- _Work to complete_
Give again, word for word, each line below starting at the one that contains "slice b 0 n = p ++" and ending at the one that contains "i_head : sc_rhead s = sc_rtail s;".

- _Records shown_
(** ** Receiving a known number of bytes *)
(** What is in a buffer, from its prefix. *)
Lemma rdn_prefix {A} (b p q : list A) n :
  slice b 0 n = p ++ q -> 0 <= n <= zlen b -> rdn b (zlen p) (zlen q) = Some q.
Proof.
  intros Hs Hn; assert (Hl : zlen p + zlen q = n) by (rewrite <- zlen_app, <- Hs, slice_len; lia).
  pose proof (zlen_nonneg p); pose proof (zlen_nonneg q).
  rewrite rdn_in by lia; f_equal.
  rewrite <- Hl, slice_app_split in Hs by lia; rewrite Z.add_0_l in Hs.
  apply app_inj_1 in Hs as [_ Hs]; [done|].
  pose proof (slice_len b 0 (zlen p)); unfold zlen in *; lia.
Qed.

Lemma rd_prefix {A} (b p : list A) n i :
  slice b 0 n = p -> 0 <= n <= zlen b -> 0 <= i < n -> rd b i = rd p i.
Proof.
  intros <- Hn Hi; unfold rd; destruct (0 <=? i); [|done].
  unfold slice; rewrite drop_0, lookup_take_lt by lia; done.
Qed.

(** Between two steps of a transfer: no error, everything received is consumed. *)
Record idle_ok (s : nuc970_sc) : Prop := {
  i_dev : dev_ok s;
  i_err : sc_err s = 0;
  i_head : sc_rhead s = sc_rtail s;
  i_room : sc_rtail s <= MAX_LEN;
}.

Lemma t0_await_spec bs rest v s gRx goff il sl :
  idle_ok s -> Forall is_u8 bs -> sc_rtail s + zlen bs <= MAX_LEN ->
  exists s', t0_await (zlen bs) (mk_t0 (mk_world (rx_evs bs ++ rest) v s) gRx goff il sl) =
      Some (mk_t0 (mk_world rest v s') gRx goff il sl) /\
    dev_ok s' /\ sc_err s' = 0 /\ sc_rhead s' = sc_rtail s /\ sc_rtail s' = sc_rtail s + zlen bs /\
    sc_sent s' = sc_sent s /\ tx_same s s' /\
    rdn (sc_rbuf s') (sc_rtail s) (zlen bs) = Some bs /\
    (forall i, 0 <= i < sc_rtail s -> rd (sc_rbuf s') i = rd (sc_rbuf s) i).
Proof.
  intros [Hd He Hh Hr] H8 Hm; unfold t0_await; set (n := zlen bs).
  set (s1 := s <| sc_rlen := n |> <| sc_state := SC_OP_READ |>).
  change (t_w (t_set _ _)) with (mk_world (rx_evs bs ++ rest) v s1); unfold wait; cbn [w_evs w_var w_sc].
  assert (Hd1 : dev_ok s1) by (destruct Hd; by split).
  destruct (rx_wait (fun s => (sc_rlen s <=? sc_rtail s - sc_rhead s) || nz (sc_err s)) (sc_rtail s + n) bs rest v s1)
    as (s' & Hw & Hd' & _ & He' & Hse & Hrt & (_ & _ & Hrh & _) & Htx & Hsl); try done.
  { intros s' -> Hrl Hrh Hle; rewrite orb_false_r, Hrl, Hrh; change (sc_rlen s1) with n; change (sc_rhead s1) with (sc_rhead s).
    rewrite Hh; destruct (_ =? _) eqn:?; zbool; [apply Z.leb_le | apply Z.leb_gt]; lia. }
  unfold rx_evs; rewrite Hw; cbn [mbind option_bind]; exists s'; split; [done|].
  pose proof (zlen_nonneg bs); pose proof (d_rtail _ Hd) as H0.
  change (sc_rbuf s1) with (sc_rbuf s) in Hsl; change (sc_rtail s1) with (sc_rtail s) in Hsl.
  assert (Hp : zlen (slice (sc_rbuf s) 0 (sc_rtail s)) = sc_rtail s) by (rewrite slice_len; rewrite ?(d_rbuf _ Hd); lia).
  split_and!; try done.
  - by rewrite Hrh.
  - rewrite <- Hp; apply (rdn_prefix _ _ _ (sc_rtail s + n)); [done | rewrite (d_rbuf _ Hd'); lia].
  - intros i Hi; rewrite (rd_prefix _ _ _ i Hsl); [|rewrite (d_rbuf _ Hd'); lia | lia].
    rewrite rd_app_l by lia; symmetry; apply (rd_prefix _ _ (sc_rtail s)); [done | rewrite (d_rbuf _ Hd); lia | done].
Qed.

Lemma rdn_1 {A} (b : list A) i x : rdn b i (zlen [x]) = Some [x] -> rd b i = Some x.
Proof.
  intros (Hi & _ & Hn & Hs)%rdn_Some; rewrite zlen_cons, zlen_nil in Hn.
  apply rd_Some; split; [done|]; unfold slice in Hs.
  assert (Hl : take (Z.to_nat (zlen [x])) (drop (Z.to_nat i) b) !! 0%nat = Some x) by (by rewrite <- Hs).
  rewrite lookup_take_lt, lookup_drop, Nat.add_0_r in Hl; [done | rewrite zlen_to_nat; simpl; lia].
Qed.

(** ** Steps of a dialogue *)

(** A procedure byte is read and consumed. *)
Lemma t0_turn_byte is_rcv exp_len ret ins p b rest v s gRx goff sl :
  idle_ok s -> is_u8 b -> sc_rtail s + 1 <= MAX_LEN ->
  exists s', t0_turn is_rcv exp_len ret ins p (mk_t0 (mk_world (rx_evs [b] ++ rest) v s) gRx goff 0 sl) =
      (r ← t0_procedure is_rcv exp_len ret ins b (mk_t0 (mk_world rest v s') gRx goff ret sl); Some (sc_rtail s, r)) /\
    idle_ok s' /\ sc_rtail s' = sc_rtail s + 1 /\ sc_sent s' = sc_sent s /\ tx_same s s' /\
    rd (sc_rbuf s') (sc_rtail s) = Some b.
Proof.
  intros Hi Hb Hm; unfold t0_turn; cbn [t_in_len Z.eqb].
  destruct (t0_await_spec [b] rest v s gRx goff 0 sl Hi) as (s1 & Ha & Hd1 & He1 & Hrh1 & Hrt1 & Hse1 & Htx1 & Hrd1 & _);
    [by apply Forall_singleton | done |].
  change (t0_await 1) with (t0_await (zlen [b])); rewrite Ha; apply rdn_1 in Hrd1.
  cbn [mbind option_bind]; change (t_sc (mk_t0 (mk_world rest v s1) gRx goff 0 sl)) with s1; rewrite He1; cbn [nz Z.eqb negb].
  set (s2 := s1 <| sc_rhead := sc_rhead s1 + 1 |>).
  cbv zeta; change (t_set _ _) with (mk_t0 (mk_world rest v s2) gRx goff ret sl).
  change (sc_rbuf (t_sc (mk_t0 (mk_world rest v s2) gRx goff ret sl))) with (sc_rbuf s1); rewrite Hrh1, Hrd1.
  cbn [mbind option_bind]; exists s2; split; [done|]; split_and!; try done.
  change (zlen [b]) with 1 in Hrt1.
  split; [destruct Hd1; by split | done | |].
  - change (sc_rhead s1 + 1 = sc_rtail s1); lia.
  - change (sc_rtail s1 <= MAX_LEN); lia.
Qed.

(** The kind of a procedure byte: NULL, ACK for all bytes, ACK for one byte,
    SW1, or none of these. *)
Definition proc_class (ins b : Z) : Z :=
  if b =? 0x60 then 0
  else if (b =? ins) || (b =? Z.lxor ins 0x01) then 1
  else if (b =? Z.lxor ins 0xFF) || (b =? Z.lxor ins 0xFE) then 2
  else if (Z.land b 0xF0 =? 0x60) || (Z.land b 0xF0 =? 0x90) then 3 else 4.

Definition status (b : Z) : bool := (Z.land b 0xF0 =? 0x60) || (Z.land b 0xF0 =? 0x90).
Definition ins_ok (ins : Z) : Prop := is_u8 ins /\ status ins = false.
Definition sw1_ok (b : Z) : Prop := is_u8 b /\ b <> 0x60 /\ status b = true.

(** The two encodings of an ACK differ in the request for programming voltage. *)
Definition ack_all (ins : Z) (vpp : bool) : Z := Z.lxor ins (if vpp then 0x01 else 0x00).
Definition ack_one (ins : Z) (vpp : bool) : Z := Z.lxor ins (if vpp then 0xFE else 0xFF).

Definition u8s : list Z := seqZ 0 256.

Lemma u8s_forall (f : Z -> bool) x : forallb f u8s = true -> is_u8 x -> f x = true.
Proof. rewrite forallb_forall; intros Hf Hx; apply Hf, list_elem_of_In, elem_of_seqZ; unfold is_u8 in Hx; lia. Qed.

Lemma class_ack_all ins vpp : ins_ok ins -> proc_class ins (ack_all ins vpp) = 1.
Proof.
  intros [H8 Hs]; apply Z.eqb_eq.
  pose proof (u8s_forall (fun ins => status ins || forallb (fun v => proc_class ins (ack_all ins v) =? 1) [true; false]) ins eq_refl H8) as H.
  cbn beta in H; rewrite Hs in H; cbn [forallb orb] in H; destruct vpp; zbool; by apply Z.eqb_eq.
Qed.

Lemma class_ack_one ins vpp : ins_ok ins -> proc_class ins (ack_one ins vpp) = 2.
Proof.
  intros [H8 Hs]; apply Z.eqb_eq.
  pose proof (u8s_forall (fun ins => status ins || forallb (fun v => proc_class ins (ack_one ins v) =? 2) [true; false]) ins eq_refl H8) as H.
  cbn beta in H; rewrite Hs in H; cbn [forallb orb] in H; destruct vpp; zbool; by apply Z.eqb_eq.
Qed.

Lemma class_sw1_all :
  forallb (fun ins => status ins ||
    forallb (fun b => (b =? 0x60) || negb (status b) || (proc_class ins b =? 3)) u8s) u8s = true.
Proof. vm_compute; reflexivity. Qed.

Lemma class_sw1 ins b : ins_ok ins -> sw1_ok b -> proc_class ins b = 3.
Proof.
  intros [H8 Hs] (Hb & Hne & Hst); apply Z.eqb_eq.
  pose proof (u8s_forall _ ins class_sw1_all H8) as H; cbn beta in H; rewrite Hs in H; cbn [orb] in H.
  pose proof (u8s_forall _ b H Hb) as Hc; cbn beta in Hc.
  by rewrite (proj2 (Z.eqb_neq _ _) Hne), Hst in Hc.
Qed.

Lemma ack_all_u8 ins vpp : is_u8 ins -> is_u8 (ack_all ins vpp).
Proof. intros; apply u8_lxor; [done | destruct vpp; unfold is_u8; lia]. Qed.

Lemma ack_one_u8 ins vpp : is_u8 ins -> is_u8 (ack_one ins vpp).
Proof. intros; apply u8_lxor; [done | destruct vpp; unfold is_u8; lia]. Qed.

(** [t0_procedure] follows the kind of the byte. *)
Lemma t0_procedure_class is_rcv exp_len ret ins b x :
  t0_procedure is_rcv exp_len ret ins b x =
  let c := proc_class ins b in
  if c =? 0 then Some (T0Continue (x <| t_in_len := 0 |>))
  else if c =? 1 then
    let x := x <| t_in_len := u32 (t_in_len x - 1) |> in
    x ← (if is_rcv then T0ProcACK (u32 (exp_len - t_goff x)) true x
         else x ← T0ProcACK (t_snd_len x) false x; Some (x <| t_in_len := 0 |>));
    if (t_goff x =? exp_len) || nz (sc_err (t_sc x)) then x ← t0_finish x; Some (T0Return x)
    else Some (T0Continue x)
  else if c =? 2 then
    x ← T0ProcACK 1 is_rcv (if is_rcv then x else x <| t_snd_len := u32 (t_snd_len x - 1) |>);
    if nz (sc_err (t_sc x)) then Some (T0Return (t_set stop_timer x))
    else Some (T0Continue (x <| t_in_len := 0 |>))
  else if c =? 3 then x ← T0ProcSW1 x; Some (T0Return x)
  else Some (T0Return (t_set stop_timer (t_set (fun s => s <| sc_err := SC_ERR_T0 |>) x))).
Proof.
  unfold t0_procedure, proc_class.
  destruct (b =? 0x60); [done|]; destruct ((b =? ins) || _); [done|].
  destruct ((b =? Z.lxor ins 0xFF) || _); [done|]; by destruct ((Z.land b 0xF0 =? 0x60) || _).
Qed.

(** A turn on a NULL byte waits for the next one. *)
Lemma turn_null is_rcv exp_len ret ins p rest v s gRx goff sl :
  idle_ok s -> sc_rtail s + 1 <= MAX_LEN ->
  exists s', t0_turn is_rcv exp_len ret ins p (mk_t0 (mk_world (rx_evs [0x60] ++ rest) v s) gRx goff 0 sl) =
      Some (sc_rtail s, T0Continue (mk_t0 (mk_world rest v s') gRx goff 0 sl)) /\
    idle_ok s' /\ sc_rtail s' = sc_rtail s + 1 /\ sc_sent s' = sc_sent s /\ tx_same s s'.
Proof.
  intros Hi Hm; destruct (t0_turn_byte is_rcv exp_len ret ins p 0x60 rest v s gRx goff sl Hi) as (s1 & -> & Hi1 & Hrt & Hse & Htx & _);
    [unfold is_u8; lia | done|].
  rewrite t0_procedure_class; change (proc_class ins 0x60) with 0; cbv zeta; cbn [Z.eqb mbind option_bind]; by exists s1.
Qed.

- _Response_
  slice b 0 n = p ++ q -> 0 <= n <= zlen b -> rdn b (zlen p) (zlen q) = Some q.
Proof.
  intros Hs Hn; assert (Hl : zlen p + zlen q = n) by (rewrite <- zlen_app, <- Hs, slice_len; lia).
  pose proof (zlen_nonneg p); pose proof (zlen_nonneg q).
  rewrite rdn_in by lia; f_equal.
  rewrite <- Hl, slice_app_split in Hs by lia; rewrite Z.add_0_l in Hs.
  apply app_inj_1 in Hs as [_ Hs]; [done|].
  pose proof (slice_len b 0 (zlen p)); unfold zlen in *; lia.
Qed.

Lemma rd_prefix {A} (b p : list A) n i :
  slice b 0 n = p -> 0 <= n <= zlen b -> 0 <= i < n -> rd b i = rd p i.
Proof.
  intros <- Hn Hi; unfold rd; destruct (0 <=? i); [|done].
  unfold slice; rewrite drop_0, lookup_take_lt by lia; done.
Qed.

(** Between two steps of a transfer: no error, everything received is consumed. *)
Record idle_ok (s : nuc970_sc) : Prop := {
  i_dev : dev_ok s;
  i_err : sc_err s = 0;
  i_head : sc_rhead s = sc_rtail s;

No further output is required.